In view of these findings, populations in developed countries are advised to consume <30% total energy from fat and <10% en/day saturated fat for prevention of CAD [17]. However these limits of fat intake do not appear to be within safe limits for populations in developing countries because only a modest increase in fat intake and sedentary lifestyle during nutritional transition from poverty to affluence in these countries has been associated with rapid emergence of cardiovascular diseases and cancer [1–3]. In Indian immigrants to Great Britain, total fat (38.8 vs. 42.2% en/day) and saturated fat (13.7 vs. 18.5% en/day) intakes are lower than in British natives but the coronary death rate is 40% higher [3,9]. In the majority of the developing countries such as India, Sri Lanka, China, Thailand, Indonesia, Phillippines, Brazil, etc. [18] the total energy from fat intake is <30% en/day and from saturated fat intake is about 10% en/day, however, there is a rapid emergence of CAD in these countries [5–8].

In China the total fat (26% vs. 20% en/day) and saturated fat (8 vs. 6% en/day) intakes are higher in the urban compared to rural population which is characterized by higher serum cholesterol (4.7 vs. 4.1 mmol/L) and 2 to 3 times higher prevalence of CAD [7]. In India, saturated fat intake in rural, North Indian urban and South Indian urban populations were 4.9%, 9.2% and 14.2% and the prevalence of CAD were 3%, 8.6% and 13.9%, respectively [4,8]. The respective serum cholesterol levels in these populations were 4.3, 5.2 and 5.4 mmol/L indicating that low saturated fat intake may be associated with lower serum cholesterol level but a significant public health problem of CAD. In the Indian Lifestyle and Heart Study, the prevalence of CAD in subjects consuming low saturated fat (7 to 10% en/day) was 10.6% in men and 6.2% in women and the mean serum cholesterol levels were 5.01 and 5.02 mmol/L, respectively. These findings suggest that the prevalence of CAD even on low saturated fat intake is of sufficient magnitude that it should be considered a public health problem in the urban population of India. These levels of serum cholesterol, saturated fat intake and body mass index (22 kg/m²) are considered within safe limits in developed countries (Table 6) [17].

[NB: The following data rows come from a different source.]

(** The directory of the process replaces an empty one in [SessionInfo]. *)
Definition inject_directory (dir : string) (e : AgentEvent EventBody) : AgentEvent EventBody :=
  match eb_event (ev_payload e) with
  | Some (EvSessionInfo i) =>
      if decide (info_working_directory i = EmptyString) then
        mkEvent (ev_sequence e) (mkBody (eb_timestamp (ev_payload e)) (eb_parent_tool_use_id (ev_payload e))
          (Some (EvSessionInfo (mkSessionInfo (info_session_id i) (info_model i) dir (info_worktree_id i)
             (info_message_count i) (info_is_resumed i) (info_is_compacted i) (info_context_usage_percent i)))))
      else e
  | _ => e
  end.

(** The session's layer of commands: its MCP tools and the plugins of its
    directory. *)
Definition session_commands (plugins : string → list CommandEntry) (dir : string) (b : EventBridge) : list CommandEntry :=
  let cwd := match session_info b with
             | Some i => if decide (info_working_directory i = EmptyString) then dir else info_working_directory i
             | None => dir
             end in
  mcp_entries b ++ plugins cwd.

(** A line arrives: it is parsed, the bridge skips the numbers that user
    messages took, and the message is converted. *)
Definition pipeline_line (plugins : string → list CommandEntry) (pid line : string) (r : Relay) : Relay :=
  match r_pipelines r !! pid with
  | Some pl =>
      match pl_phase pl, parse_line line with
      | PAwait, Ok msg =>
          let latest := default 0%Z (sequence_counter <$> r_cells r !! pid) in
          let b := if (br_sequence (pl_bridge pl) <? latest)%Z then with_start_sequence latest else pl_bridge pl in
          let '(b', events) := convert clock msg b in
          match msg with
          | MsgSystemInit _ =>
              let events' := inject_directory (pl_working_directory pl) <$> events in
              let entries := session_commands plugins (pl_working_directory pl) b' in
              let r' := match entries with
                        | [] => r
                        | _ => set_registry (set_session_entries (pl_session_id pl) entries (r_registry r)) r
                        end in
              put_pipeline pid (set_phase (PTransfer events' events' ∅) (set_bridge b' pl)) r'
          | _ => put_pipeline pid (set_phase (PTransfer events events ∅) (set_bridge b' pl)) r
          end
      | _, _ => r
      end
  | None => r
  end.
(** A user message that arrives while the task is about to store an event
    takes the number of that event: the user's message is stored, the event
    is not, though clients are shown it. *)
Theorem racing_message_displaces_event (now now' : Z) (sid pid content : string) (agent : option string)
    (e : AgentEvent EventBody) (todo : list (AgentEvent EventBody)) (auto : gset string) (pl : Pipeline) (n : Z)
    (log q : list (AgentEvent EventBody)) (r : Relay) :
  r_sessions r !! sid = Some (mkRelayHandle pid sid) → r_pipelines r !! pid = Some pl →
  pl_session_id pl = sid → pl_phase pl = PEmit (e :: todo) auto → auto_responded auto e = false →
  sequence_counter <$> r_cells r !! pid = Some n → r_queues r !! pid = Some q →
  logged sid n log (r_db r) → (0 ≤ n)%Z → (n + 1 < 2 ^ 63)%Z → ev_sequence e = (n + 1)%Z →
  let r1 := (send_user_message clock now sid content agent r).1 in
  let r2 := pipeline_step now' pid r1 in
  history sid (r_db r2) = log ++ [user_input_event clock (n + 1) content] ∧
  r_queues r2 !! pid = Some (q ++ [e]) ∧
  ∃ pl', r_pipelines r2 !! pid = Some pl' ∧ pl_phase pl' = PEmit todo auto.
Proof.
  intros Hh Hpl Hsid Hph Hauto Hc Hq Hl H0 Hn He. unfold send_user_message, get_active_handle. rewrite Hh. cbn [rh_process_id]. rewrite Hc.
  change (default 0%Z (Some n)) with n.
  assert (wrap_u64 (n + 1) = (n + 1)%Z) as -> by (unfold wrap_u64; rewrite Z.mod_small; lia).
  unfold relay_stdin. destruct (stdin_send _ _ _) as [sub sent]. cbn [fst].
  set (u := user_input_event clock (n + 1) content).
  pose proof (store_logged now sid n log u (r_db r) Hl H0 Hn eq_refl) as Hl1.
  set (d1 := (store_event now sid u (r_db r)).1) in Hl1.
  assert (is_Some (db_messages d1 !! (sid, i64_of_u64 (ev_sequence e)))) as Hd1.
  { rewrite He. apply (store_present now sid u); [by apply (lg_session _ _ _ _ Hl)]. }
  unfold pipeline_step. simpl. rewrite Hpl, Hph. unfold emit_event. rewrite Hauto, Hsid. simpl.
  fold u. fold d1. rewrite store_taken by by rewrite record_usage_messages.
  rewrite lookup_alter_eq, Hq, lookup_insert_eq. split_and!; [|done|by eexists].
  rewrite (history_messages sid d1); [apply (lg_log _ _ _ _ Hl1)|]. by rewrite record_usage_messages.
Qed.

End History.

(** * Witnesses *)

(** Session "s" exists, its process is not started yet. *)
Definition demo_idle : Relay :=
  sv_relay (run demo_clock (take 2 (demo_open "alice" "p1")) (demo_service 2)).

Definition demo_config : RelaySessionConfig := mkRelayConfig "s" "/w" None None "".

Definition demo_turns : list Turn :=
  [TLine 101 (λ _, []) "init"; TUser 102 "and now" None; TLine 103 (λ _, []) "not json"; TLine 104 (λ _, []) "bash"].

Lemma demo_idle_empty : db_messages (r_db demo_idle) = ∅.
Proof. reflexivity. Qed.

Lemma history_is_a_log_witness :
  let r' := (start_session demo_os "p1" demo_config (Some "hello") demo_idle).1 in
  let s' := mkService (foldl (turn demo_clock "s" "p1") r' demo_turns) ∅ in
  svc_resume_session "s" 0 s' = turns_log demo_clock "/w" 0 demo_turns ∧
  ev_sequence <$> svc_resume_session "s" 0 s' = [1; 2; 3]%Z.
Proof.
  cbn zeta.
  assert (svc_resume_session "s" 0 (mkService (foldl (turn demo_clock "s" "p1")
    (start_session demo_os "p1" demo_config (Some "hello") demo_idle).1 demo_turns) ∅) =
    turns_log demo_clock "/w" 0 demo_turns) as H.
  { rewrite (history_is_a_log demo_clock demo_os "p1" demo_config (Some "hello") demo_idle
      (start_session demo_os "p1" demo_config (Some "hello") demo_idle).1 (mkRelayHandle "p1" "s") demo_turns ∅).
    - vm_compute. reflexivity.
    - intros k m. rewrite demo_idle_empty, lookup_empty. done.
    - vm_compute. by eexists.
    - intros k m. rewrite demo_idle_empty, lookup_empty. done.
    - vm_compute. done.
    - vm_compute. done.
    - vm_compute. done.
    - vm_compute. reflexivity. }
  split; [exact H|]. rewrite H. vm_compute. reflexivity.
Defined.

(** The agent's message is converted and handed over; its event is about to
    be stored when the user's message arrives. *)
Definition demo_racing : Relay :=
  let r1 := pipeline_line demo_clock (λ _, []) "p1" "start" (sv_relay demo_started) in
  Nat.iter 2 (pipeline_step 101 "p1") r1.

Definition demo_lost : AgentEvent EventBody :=
  mkEvent 1 (mkBody (Some (demo_clock 1)) "" (Some (EvStatusChange StatusThinking ""))).

Lemma demo_racing_empty : db_messages (r_db demo_racing) = ∅.
Proof. vm_compute. reflexivity. Qed.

It seems that the amount of total and saturated fat and dietary cholesterol consumed by Indian urbans is much lower than that reported for developed countries [1,9,17]. However the serum cholesterol of Indian urbans is not proportionately lower compared to serum cholesterol level in these countries [1,9,17]. Similar disparity in dietary fat intake and serum cholesterol levels has been observed in Hong Kong [19] among Chinese children which may be due to a possible genetic difference in the efficiency of handling dietary fat. Such genetic differences in handling of nutrients may be a manifestation of the thrifty phenotype which may have developed due to genetic and metabolic adaptations during scarcity or during poor nutrition in fetal life and infancy [20].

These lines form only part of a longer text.